TASK:
Scan the material below and copy every line holding the word "templateNames".

╭──

Notation demo_report := (@GetReport RationalDecimal demo_fixed demo_float).
Notation demo_request := RequestReportExport.
Notation demo_process := (@ProcessTask RationalDecimal demo_fixed demo_float Archive.demo_sha Archive.demo_root Archive.DefaultRetention).
Definition fine_env (s : string) : ExportEnv := MkExportEnv true true s None true.

Example growth_report :
  demo_report true true (partner 5) monday "growth" "3" "6" "csv" demo_db =
  (200, CSVFile "growth-2026-01-19-franchise-5.csv"
     (Csv.write_all [growth_header; ["2026-01"; "5"; "1"; "1"; "1"; "0"; "1"; "1"]])%string).
Proof. vm_compute. reflexivity. Qed.

Example median_formats :
  map format_fixed2 [S754_finite false 1 (-3); S754_finite true 3 (-3); S754_finite false 5 1; S754_zero false] =
  ["0.12"; "-0.38"; "10.00"; "0.00"]%string.
Proof. vm_compute. reflexivity. Qed.

(** The query of a CSV download runs after the status is out: when it fails, the
    caller gets a 200 and an empty file, where JSON gets a 500. *)
Example failed_query_is_an_empty_file :
  demo_report true false owner monday "growth" "" "" "csv" demo_db = (200, CSVFile "growth-2026-01-19.csv" EmptyString) /\
  demo_report true false owner monday "growth" "" "" "json" demo_db = (500, NoBody).
Proof. vm_compute. done. Qed.

(** Two partners who ask within a second share an export id: the second file
    takes the first one's place, and both are told it is theirs. *)
Definition first_asked := demo_request true true (partner 5) "devi" monday "growth" NoExportBody demo_world.
Definition second_asked := demo_request true true (partner 6) "ravi" (monday + 900000000) "growth" NoExportBody first_asked.2.
Definition payload_of (id : Z) (w : World) : list Z :=
  match Jobqueue.rows (tasks w) !! id with Some r => Jobqueue.row_payload r | None => [] end.
Definition both_delivered : World :=
  (demo_process monday (fine_env "2") (payload_of 2 second_asked.2)
     (demo_process monday (fine_env "1") (payload_of 1 second_asked.2) second_asked.2).2).2.

Example exports_of_one_second_collide :
  first_asked.1 = (202, Some 1768780800) /\ second_asked.1 = (202, Some 1768780800) /\
  (demo_process monday (fine_env "1") (payload_of 1 second_asked.2) second_asked.2).1 = Jobqueue.Succeeded /\
  match GetReportExport true true (Some 1768780800) both_delivered with
  | (200, Some rec) => Archive.StorageURL rec
  | _ => EmptyString
  end = "file:///var/archive/report/2026/01/1768780800-growth-2026-01-19-franchise-6.csv"%string.
Proof. vm_compute. done. Qed.
Record TokenRow : Type := MkToken { t_subscriber : Z; t_platform : string; t_last_seen : Z }.

(** What a provider was handed. *)
Inductive Message : Type :=
  | WhatsAppTemplate (to_ name : string) (vars : list string)
  | TextMessage (query : string)
  | Mail (to_ text : string)
  | PushNotice (tokens : list string) (title body : string).

Record World : Type := MkWorld {
  subscribers : gmap Z Subscriber;
  templates : gset string;
  log : list LogRow;
  tokens : gmap string TokenRow;
  outbox : list Message
}.

Definition with_log (f : list LogRow -> list LogRow) (w : World) : World :=
  MkWorld (subscribers w) (templates w) (f (log w)) (tokens w) (outbox w).
Definition hand_over (m : Message) (w : World) : World :=
  MkWorld (subscribers w) (templates w) (log w) (tokens w) (outbox w ++ [m]).

(** The eight rows migration 050 seeds, and the names they carry. *)
Definition templateNames : list (string * string) :=
  [("TMPL-001", "fup_warning_80pct"); ("TMPL-002", "fup_throttled"); ("TMPL-003", "payment_reminder");
   ("TMPL-004", "service_suspended_soft"); ("TMPL-005", "service_suspended_hard"); ("TMPL-006", "service_restored");
   ("TMPL-007", "payment_received"); ("TMPL-008", "ticket_update")]%string.

Definition TemplateNameFor (templateID : string) : string :=
  match List.find (fun p => String.eqb p.1 templateID) templateNames with Some p => p.2 | None => templateID end.

Definition channels_known : list string := ["whatsapp"; "sms"; "email"; "push"]%string.
Definition statuses_known : list string := ["sent"; "delivered"; "read"; "failed"; "suppressed_dnd"]%string.
Definition one_of (l : list string) (s : string) : bool := existsb (String.eqb s) l.

Inductive error : Type :=
  | ErrSubscriber | ErrNotConfigured | ErrChannel | ErrPhone | ErrAddress | ErrNoTokens
  | ErrTransport | ErrProvider (status : Z) | ErrDecode | ErrDatabase.

(** *** db/notifications.go *)

Record NotificationLog : Type := MkEntry {
  SubscriberID : Z; Channel : string; TemplateID : string; TriggeredByEvent : string;
  ProviderMessageID : string; DeliveryStatus : string; FailureReason : string; SentAt : option Z
}.

(** [NULLIF] with the empty string *)
Definition nullif (s : string) : option string := if String.eqb s EmptyString then None else Some s.

Definition log_row (now : Z) (e : NotificationLog) : LogRow :=
  MkLog (SubscriberID e) (Channel e) (nullif (TemplateID e)) (TriggeredByEvent e) (default now (SentAt e))
    (if String.eqb (DeliveryStatus e) EmptyString then "sent" else DeliveryStatus e)
    (nullif (ProviderMessageID e)) (nullif (FailureReason e)).

(** Foreign keys, CHECKs and widths. *)
Definition row_ok (w : World) (r : LogRow) : bool :=
  bool_decide (is_Some (subscribers w !! l_subscriber r)) && one_of channels_known (l_channel r) &&
  match l_template r with None => true | Some t => bool_decide (t ∈ templates w) end &&
  fits 50 (l_event r) && one_of statuses_known (l_status r) &&
  match l_message_id r with None => true | Some m => fits 100 m end &&
  match l_reason r with None => true | Some m => pg_text m end.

╰──

RESPONSE:
Definition templateNames : list (string * string) :=
  match List.find (fun p => String.eqb p.1 templateID) templateNames with Some p => p.2 | None => templateID end.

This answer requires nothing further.